I think that games with menu and inventory are probably better off with event-based networking. Deriving the outcomes of menu interaction from dx/dy alone seems very unnecessary.

the input struct seems to require Pod, which I have a hard time wrapping my head around the implications of.

It's basically a more modular way of saying "this can be represented through a fixed-size sequence of bits"

Desync

Intuition warns me this might become unmanageable in a more complex game.

The assumption that all state can be derived from inputs alone is quite strong, but it leads to a very efficient networking model. Making sure the state is actually deterministic is quite hard in practice.

Ggrs has tools for desync detection, but none for recovery.

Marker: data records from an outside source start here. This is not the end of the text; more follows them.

Definition seed_statements (io : IO) (cfg : config.Config) (prefix : string) : list (M Tables unit) :=
  [ or_nothing (λ t, has devTenant (tenants t))
      (insert_tenant devTenant (mkTenant "Aegis Development" "aegis-development" ACTIVE "INTERNAL")) ();
    (_ ← or_nothing (λ t, has smallModel (models t))
           (insert_model smallModel (mkModel "aegis-small" "Deterministic development model" true)) ();
     or_nothing (λ t, has mediumModel (models t))
       (insert_model mediumModel (mkModel "aegis-medium" "Deterministic development model" true)) ());
    upsert_provider devProvider
      (mkProvider (config.ProviderName cfg) (config.ProviderEndpoint cfg) 1 10 50 30000 true
         ["PUBLIC"; "INTERNAL"; "CONFIDENTIAL"]);
    (_ ← or_nothing (λ t, has (devProvider, smallModel) (provider_models t))
           (insert_offer (devProvider, smallModel) (mkProviderModel "aegis-small" 1000 2000 true)) ();
     or_nothing (λ t, has (devProvider, mediumModel) (provider_models t))
       (insert_offer (devProvider, mediumModel) (mkProviderModel "aegis-medium" 2000 4000 true)) ());
    (_ ← or_nothing (λ t, has (devTenant, smallModel) (tenant_model_policies t))
           (insert_model_policy (devTenant, smallModel)) ();
     or_nothing (λ t, has (devTenant, mediumModel) (tenant_model_policies t))
       (insert_model_policy (devTenant, mediumModel)) ());
    or_nothing (λ t, has (devTenant, devProvider) (tenant_provider_policies t))
      (insert_provider_policy (devTenant, devProvider)) ();
    or_nothing (λ t, has devTenant (tenant_limits t)) (insert_limits devTenant (seed_limits (io_now io))) ();
    upsert_key devKey
      (mkApiKey devTenant None "development" prefix
         (auth.Hash hmac_sha256 (config.APIKeyPepper cfg) (config.DevAPIKey cfg)) ["*"] None None) ].

(** The loop over the statements, numbered from [k]. *)
Fixpoint run_statements (io : IO) (k : nat) (l : list (M Tables unit)) : M Tables unit :=
  match l with
  | [] => mret ()
  | f :: l => _ ← exec io k f; run_statements io (S k) l
  end.

Definition seed (io : IO) (cfg : config.Config) : M Tables document :=
  prefix ← lift (auth.ParsePrefix (config.DevAPIKey cfg));
  _ ← postgres.transaction io (λ e, e) (λ e, e)
        (run_statements io 3 (seed_statements io cfg prefix));
  printJSON io (DSeed "aegis-development" (config.DevAPIKey cfg)
                  "development credential only; rotate outside local environments").

(** *** create-tenant *)

Definition default_limits (now : time.Time) : Limits :=
  mkLimits (postgres.mkLimitsRow 60 100000 10 0 None) now.

(** One statement inserts both rows, so both or neither; its failure is that of the
    transaction it runs in. *)
Definition createTenant (io : IO) (args : list string) : M Tables document :=
  set ← lift (flag.Parse [("name", flag.VString ""); ("slug", flag.VString "")] args);
  let name := flag.String_ set "name" in
  let slug := flag.String_ set "slug" in
  if (name =s "") || (slug =s "") then fail (New "--name and --slug are required")
  else
    let id := postgres.uuid io 0 in
    _ ← postgres.transaction io (λ e, e) (λ e, e)
          (_ ← insert_tenant id (mkTenant name slug ACTIVE "INTERNAL");
           insert_limits id (default_limits (io_now io)));
    printJSON io (DTenant id slug).

(** *** create-api-key *)

Definition default_scopes : string :=
  "chat:write,requests:read,requests:cancel,evaluations:write,evaluations:read".

(** INSERT ... SELECT id FROM tenants WHERE slug=$1 RETURNING id. *)
Definition insert_key_of (io : IO) (slug_ name prefix hash : string) (key_scopes : list string)
  : M Tables unit := λ t,
  match postgres.find_where (λ x, slug x =s slug_) (tenants t) with
  | None => (Err postgres.ErrNoRows, t)
  | Some (tenant, _) =>
    insert_key (postgres.uuid io 0) (mkApiKey tenant None name prefix hash key_scopes None None) t
  end.

(** [rand.Read] is the twelfth exchange. *)
Definition random (io : IO) : res (list Z) :=
  match io_fault io 12 with Some e => Err e | None => Ok (take 32 (io_rand io)) end.

Definition createAPIKey (io : IO) (cfg : config.Config) (args : list string) : M Tables document :=
  set ← lift (flag.Parse [("tenant", flag.VString ""); ("name", flag.VString "");
                          ("scopes", flag.VString default_scopes)] args);
  let tenant := flag.String_ set "tenant" in
  let name := flag.String_ set "name" in
  if (tenant =s "") || (name =s "") then fail (New "--tenant and --name are required")
  else
    generated ← lift (auth.Generate hmac_sha256 (config.APIKeyPepper cfg) (random io));
    let '(plain, prefix, hash) := generated in
    let key_scopes := splitCSV (flag.String_ set "scopes") in
    _ ← postgres.autocommit io (λ e, e) (insert_key_of io tenant name prefix hash key_scopes);
    printJSON io (DKey (postgres.uuid io 0) plain true key_scopes).

(** *** revoke-api-key *)

Definition revoked_key (now : time.Time) (k : ApiKey) : ApiKey :=
  mkApiKey (key_tenant k) (key_user k) (key_name k) (key_prefix k) (key_hash k) (scopes k) (expires_at k)
    (Some now).

Definition revoke (io : IO) (id : string) : M Tables Z := λ t,
  match uuid_in id with
  | None => (Err (New "invalid input syntax for type uuid"), t)
  | Some id =>
    match api_keys t !! id with
    | Some k =>
      if bool_decide (revoked_at k = None)
      then (Ok 1, set_keys (<[id := revoked_key (io_now io) k]> (api_keys t)) t)
      else (Ok 0, t)
    | None => (Ok 0, t)
    end
  end.

Definition revokeAPIKey (io : IO) (args : list string) : M Tables document :=
  set ← lift (flag.Parse [("id", flag.VString "")] args);
  let id := flag.String_ set "id" in
  n ← postgres.autocommit io (λ e, e) (revoke io id);
  _ ← postgres.one_row n persistence.ErrNotFound;
  printJSON io (DRevoked id true).

(** *** set-budget *)

Definition with_budget (monthly daily : Z) (now : time.Time) (l : Limits) : Limits :=
  let r := limits l in
  mkLimits (postgres.mkLimitsRow (postgres.requests_per_minute r) (postgres.tokens_per_minute r)
              (postgres.max_concurrent_requests r) monthly (Some daily)) now.

(** UPDATE tenant_limits ... FROM tenants: the row of the tenant with this slug. *)
Definition update_budget (io : IO) (slug_ : string) (monthly daily : Z) : M Tables unit := λ t,
  match postgres.find_where (λ x, slug x =s slug_) (tenants t) with
  | None => (Ok (), t)
  | Some (tenant, _) =>
    match tenant_limits t !! tenant with
    | None => (Ok (), t)
    | Some l =>
      let l' := with_budget monthly daily (io_now io) l in
      checked t [(negb (limits_ok (limits l')), check_violation)]
        (set_limits (<[tenant := l']> (tenant_limits t)) t)
    end
  end.

Definition setBudget (io : IO) (args : list string) : M Tables document :=
  set ← lift (flag.Parse [("tenant", flag.VString ""); ("monthly-micro-usd", flag.VInt64 0);
                          ("daily-micro-usd", flag.VInt64 0)] args);
  _ ← postgres.autocommit io (λ e, e)
        (update_budget io (flag.String_ set "tenant") (flag.Int64 set "monthly-micro-usd")
           (flag.Int64 set "daily-micro-usd"));
  mret DNothing.

(** *** inspect-request *)

Definition inspectRequest (io : IO) (args : list string) : M DB document := λ db,
  (set ← lift (flag.Parse [("tenant-id", flag.VString ""); ("id", flag.VString "")] args);
   record ← act (λ db, ((postgres.get_request io (flag.String_ set "tenant-id") (flag.String_ set "id")
                           (view db)).1, db));
   printJSON io (DRecord record)) db.

(** *** Dispatch *)

(** A command on the tables alone. *)
Definition on_tables {A} (f : M Tables A) : M DB A := λ db,
  let '(out, t) := f (tables db) in (out, mkDB t (records db)).
Lemma seed_kept (io : IO) (cfg : config.Config) : keeps R (seed hmac_sha256 io cfg).
Proof.
  unfold seed. apply keeps_bind; [apply _|by apply keeps_unchanged; [apply _|]|]. intros prefix.
  apply keeps_bind; [apply _| |intros; apply keeps_print, _].
  apply keeps_transaction, keeps_statements; [apply _..|]. unfold seed_statements.
  repeat (apply Forall_cons; split); try (by apply Forall_nil);
    repeat first [apply keeps_or_nothing; [apply _|] | apply keeps_bind; [apply _| |intros _]];
    first [apply kept_tenant | apply kept_model | apply kept_provider | apply kept_offer |
           apply kept_model_policy | apply kept_provider_policy | apply kept_limits | apply kept_dev_key].
Qed.

Lemma dispatch_kept (io : IO) (cfg : config.Config) (command : string) (args : list string) (db : DB) :
  R (tables db) (tables (dispatch hmac_sha256 uuid_in io cfg command args db).2) ∧
  records (dispatch hmac_sha256 uuid_in io cfg command args db).2 = records db.
Proof.
  assert (∀ A (m : M Tables A), keeps R m →
    R (tables db) (tables (on_tables m db).2) ∧ records (on_tables m db).2 = records db) as Hon.
  { intros A m Hm. unfold on_tables. specialize (Hm (tables db)). by destruct (m (tables db)). }
  assert (∀ A (r : res A), keeps R (lift r)) as Hlift by by intros; apply keeps_unchanged; [apply _|].
  unfold dispatch. destruct (command =s "seed"); [apply Hon, seed_kept|].
  destruct (command =s "create-tenant").
  { apply Hon, keeps_bind; [apply _|done|]. intros set. cbn beta zeta.
    match goal with |- context [if ?b then _ else _] => destruct b end; [by apply keeps_unchanged; [apply _|]|].
    apply keeps_bind; [apply _| |intros; apply keeps_print, _].
    apply keeps_transaction; [apply _|].
    apply keeps_bind; [apply _|apply kept_tenant|]. intros _. apply kept_limits. }
  destruct (command =s "create-api-key").
  { apply Hon, keeps_bind; [apply _|done|]. intros set. cbn beta zeta.
    match goal with |- context [if ?b then _ else _] => destruct b end; [by apply keeps_unchanged; [apply _|]|].
    apply keeps_bind; [apply _|done|]. intros [[plain prefix] hash].
    apply keeps_bind; [apply _| |intros; apply keeps_print, _].
    apply keeps_autocommit, kept_key; apply _. }
  destruct (command =s "revoke-api-key").
  { apply Hon, keeps_bind; [apply _|done|]. intros set.
    apply keeps_bind; [apply _|apply keeps_autocommit, kept_revoke; apply _|]. intros n.
    apply keeps_bind; [apply _| |intros; apply keeps_print, _].
    apply keeps_unchanged; [apply _|]. intros t. unfold postgres.one_row. by destruct (n =? 1). }
  destruct (command =s "set-budget").
  { apply Hon, keeps_bind; [apply _|done|]. intros set.
    apply keeps_bind; [apply _|apply keeps_autocommit, kept_budget; apply _|]. intros _.
    by apply keeps_unchanged; [apply _|]. }
  destruct (command =s "inspect-request"); [|done].
  unfold inspectRequest, mbind, M_bind, lift, act, printJSON. destruct (flag.Parse _ _); [|done..].
  destruct (postgres.get_request _ _ _ _) as [[] ?]; [|done..]. by destruct (io_fault io 11).
Qed.

(** Any number of invocations, by any administrators with any configuration, whatever
    fails on the way. *)
Inductive history : DB → DB → Prop :=
| history_done db : history db db
| history_run `{pool.Driver} Getenv ToUpper opening io args pools db db' :
    history (run hmac_sha256 uuid_in Getenv ToUpper opening io args (db, pools)).2.1 db' → history db db'.

Lemma run_kept `{pool.Driver} Getenv ToUpper opening io args pools (db : DB) :
  let db' := (run hmac_sha256 uuid_in Getenv ToUpper opening io args (db, pools)).2.1 in
  R (tables db) (tables db') ∧ records db' = records db.
Proof.
  cbn zeta. unfold run. destruct args as [|command args]; [done|].
  destruct (config.Load _ _ _) as [cfg|e|w]; [|done..]. cbn [fst snd].
  destruct (pool.NewPostgres _ _ _) as [[c|e|w] pools']; [|done..].
  pose proof (dispatch_kept io cfg command args db) as Hd.
  by destruct (dispatch _ _ _ _ _ _ _) as [out db'].
Qed.

Lemma history_kept (db db' : DB) : history db db' → R (tables db) (tables db') ∧ records db' = records db.
Proof.
  induction 1 as [db|? Getenv ToUpper opening io args pools db db' _ [IHt IHr]]; [done|].
  destruct (run_kept Getenv ToUpper opening io args pools db) as [Ht Hr].
  split; [by etrans|congruence].
Qed.
End Commands.

(** *** The constraints of the schema *)

Record wf (t : Tables) : Prop := mkWf {
  wf_slugs : unique_by slug (tenants t);
  wf_slug_ok : map_Forall (λ _ x, slug_ok (slug x) = true) (tenants t);
  wf_prefixes : unique_by key_prefix (api_keys t);
  wf_key_names : unique_by (λ k, (key_tenant k, key_name k)) (api_keys t);
  wf_key_tenants : map_Forall (λ _ k, is_Some (tenants t !! key_tenant k)) (api_keys t);
  wf_model_names : unique_by public_name (models t);
  wf_provider_names : unique_by provider_name (providers t);
  wf_offers : map_Forall (λ k _, is_Some (providers t !! k.1) ∧ is_Some (models t !! k.2)) (provider_models t);
  wf_model_policies :
    map_Forall (λ k _, is_Some (tenants t !! k.1) ∧ is_Some (models t !! k.2)) (tenant_model_policies t);
  wf_provider_policies :
    map_Forall (λ k _, is_Some (tenants t !! k.1) ∧ is_Some (providers t !! k.2)) (tenant_provider_policies t);
  wf_limits :
    map_Forall (λ id l, is_Some (tenants t !! id) ∧ limits_ok (limits l) = true) (tenant_limits t)
}.

Lemma no_tables_wf : wf no_tables.
Proof. by split; try apply map_Forall_empty; intros i j a b. Qed.

Definition wf_kept (t t' : Tables) : Prop := wf t → wf t'.
#[global] Instance wf_preorder : PreOrder wf_kept.
Proof. split; unfold wf_kept; [by intros t|intros t1 t2 t3; tauto]. Qed.

(** References stay good when the table they refer to grows. *)
Lemma refers_insert {V} (m : gmap string V) (i : string) (x : V) (j : string) :
  is_Some (m !! j) → is_Some (<[i := x]> m !! j).
Proof. intros Hj. apply lookup_insert_is_Some. destruct (decide (i = j)); [by left|by right]. Qed.

#[local] Ltac refs := eapply map_Forall_impl; [eassumption|]; cbn; intros; intuition (eauto using refers_insert).

Lemma insert_tenant_wf id row : keeps wf_kept (insert_tenant id row).
Proof.
  intros t. unfold insert_tenant. constraint. destruct Hok as (Hs & Hi & Hu & _). intros [].
  apply negb_false_iff in Hs. rewrite taken_false in Hu. split; cbn; try done; try refs.
  - apply unique_insert; [done|]. intros j b Hj _. apply String.eqb_neq. by apply (Hu j).
  - by apply map_Forall_insert_2.
Qed.
Lemma insert_limits_wf id row : keeps wf_kept (insert_limits id row).
Proof.
  intros t. unfold insert_limits. constraint. destruct Hok as (Hs & _ & Ht & _). intros [].
  apply negb_false_iff in Hs, Ht. apply has_true in Ht. split; cbn; try done.
  by apply map_Forall_insert_2.
Qed.
Lemma insert_key_wf id row : keeps wf_kept (insert_key id row).
Proof.
  intros t. unfold insert_key. constraint. destruct Hok as (_ & Hn & Hp & Ht & _). intros [].
  apply negb_false_iff, has_true in Ht. rewrite taken_false in Hn, Hp. split; cbn; try done.
  - apply unique_insert; [done|]. intros j b Hj _. apply String.eqb_neq. by apply (Hp j).
  - apply unique_insert; [done|]. intros j b Hj _ [= H1 H2]. specialize (Hn j b Hj). unfold same_name in Hn.
    by rewrite H1, H2, !String.eqb_refl in Hn.
  - by apply map_Forall_insert_2.
Qed.
Lemma insert_model_wf id row : keeps wf_kept (insert_model id row).
Proof.
  intros t. unfold insert_model. constraint. destruct Hok as (_ & Hu & _). intros [].
  rewrite taken_false in Hu. split; cbn; try done; try refs.
  apply unique_insert; [done|]. intros j b Hj _. apply String.eqb_neq. by apply (Hu j).
Qed.
Lemma upsert_provider_wf id row : keeps wf_kept (upsert_provider id row).
Proof.
  intros t. unfold upsert_provider. destruct (providers t !! id) as [p|] eqn:Hp.
  - intros []. split; cbn; try done; try refs. by eapply unique_update.
  - constraint. destruct Hok as (Hu & _). intros [].
    rewrite taken_false in Hu. split; cbn; try done; try refs.
    apply unique_insert; [done|]. intros j b Hj _. apply String.eqb_neq. by apply (Hu j).
Qed.
Lemma insert_offer_wf key row : keeps wf_kept (insert_offer key row).
Proof.
  intros t. unfold insert_offer. constraint. destruct Hok as (_ & Hr & _). intros []. reflect.
  split; cbn; try done. apply map_Forall_insert_2; [|done]. by rewrite <- !has_true.
Qed.
Lemma insert_model_policy_wf key : keeps wf_kept (insert_model_policy key).
Proof.
  intros t. unfold insert_model_policy. constraint. destruct Hok as (_ & Hr & _). intros []. reflect.
  split; cbn; try done. apply map_Forall_insert_2; [|done]. by rewrite <- !has_true.
Qed.
Lemma insert_provider_policy_wf key : keeps wf_kept (insert_provider_policy key).
Proof.
  intros t. unfold insert_provider_policy. constraint. destruct Hok as (_ & Hr & _). intros []. reflect.
  split; cbn; try done. apply map_Forall_insert_2; [|done]. by rewrite <- !has_true.
Qed.

(** A key's row rewritten in place: its tenant and name stay, its prefix is nobody else's. *)
Lemma rewrite_key_wf (t : Tables) (id : string) (k k' : ApiKey) :
  api_keys t !! id = Some k → key_tenant k' = key_tenant k → key_name k' = key_name k →
  (∀ j b, api_keys t !! j = Some b → j ≠ id → key_prefix b ≠ key_prefix k') →
  wf_kept t (set_keys (<[id := k']> (api_keys t)) t).
Proof.
  intros Hk Ht Hn Hp []. split; cbn; try done.
  - by apply unique_insert.
  - eapply unique_update; [done..|]. by rewrite Ht, Hn.
  - apply map_Forall_insert_2; [|done]. rewrite Ht. by eapply wf_key_tenants0.
Qed.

I do not understand the model well enough to know whether an out of band system for resyncing is even possible (would ggrs play nice).

There currently is no way to sync state other than through inputs. Desync detection is intended for debugging only. A feature like this could potentially be added, but I am very unsure this is actually a good thing for the purposes of this library.

Drop-In players

how hard would it be to get ggrs to play nice with players that spawn in as they load.

currently not possible, but potentially doable (by adding the functionality to GGRS). In usecases like this, I usually suggest a server-based architecture to handle flexible drop-in and drop-out at any time.

how would a game using ggrs handle NPCs spawned via RNG

All RNG has to be fixed through seeding in order to assure that a pseudo-randomly generated number is exactly the same across all clients.

gschup commented 7 months ago

On the topic of a 3D example: I am sure we could enrich the repository by providing one. Thanks for the recommendation!

clinuxrulz commented 6 months ago

There is a gotcha too.

If you are using a SceneBundle (to use a gltf model for example), the SceneBundle will have child entities that get spawned automatically that will not be rolled back.

A workaround is to keep the player components simple, and have a separate non-rollback entity with the SceneBundle setting it's Transform to the same Transform as the player.

Rollbacks with parent/child entities leads to the Parent component and Children component pointing to entities that do not exist. So rollback of parent/child entity stuff needs to be either avoided, or the user need to reimplement their own parent/child stuff using Stable IDs rather than the Entity IDs to link them up.

Here is a little demo:

I use a FollowPlayer component to get the SceneBundle to follow the player on a separate entity.

gschup commented 4 months ago

closing this for now. feel free to reach out if further questions come up.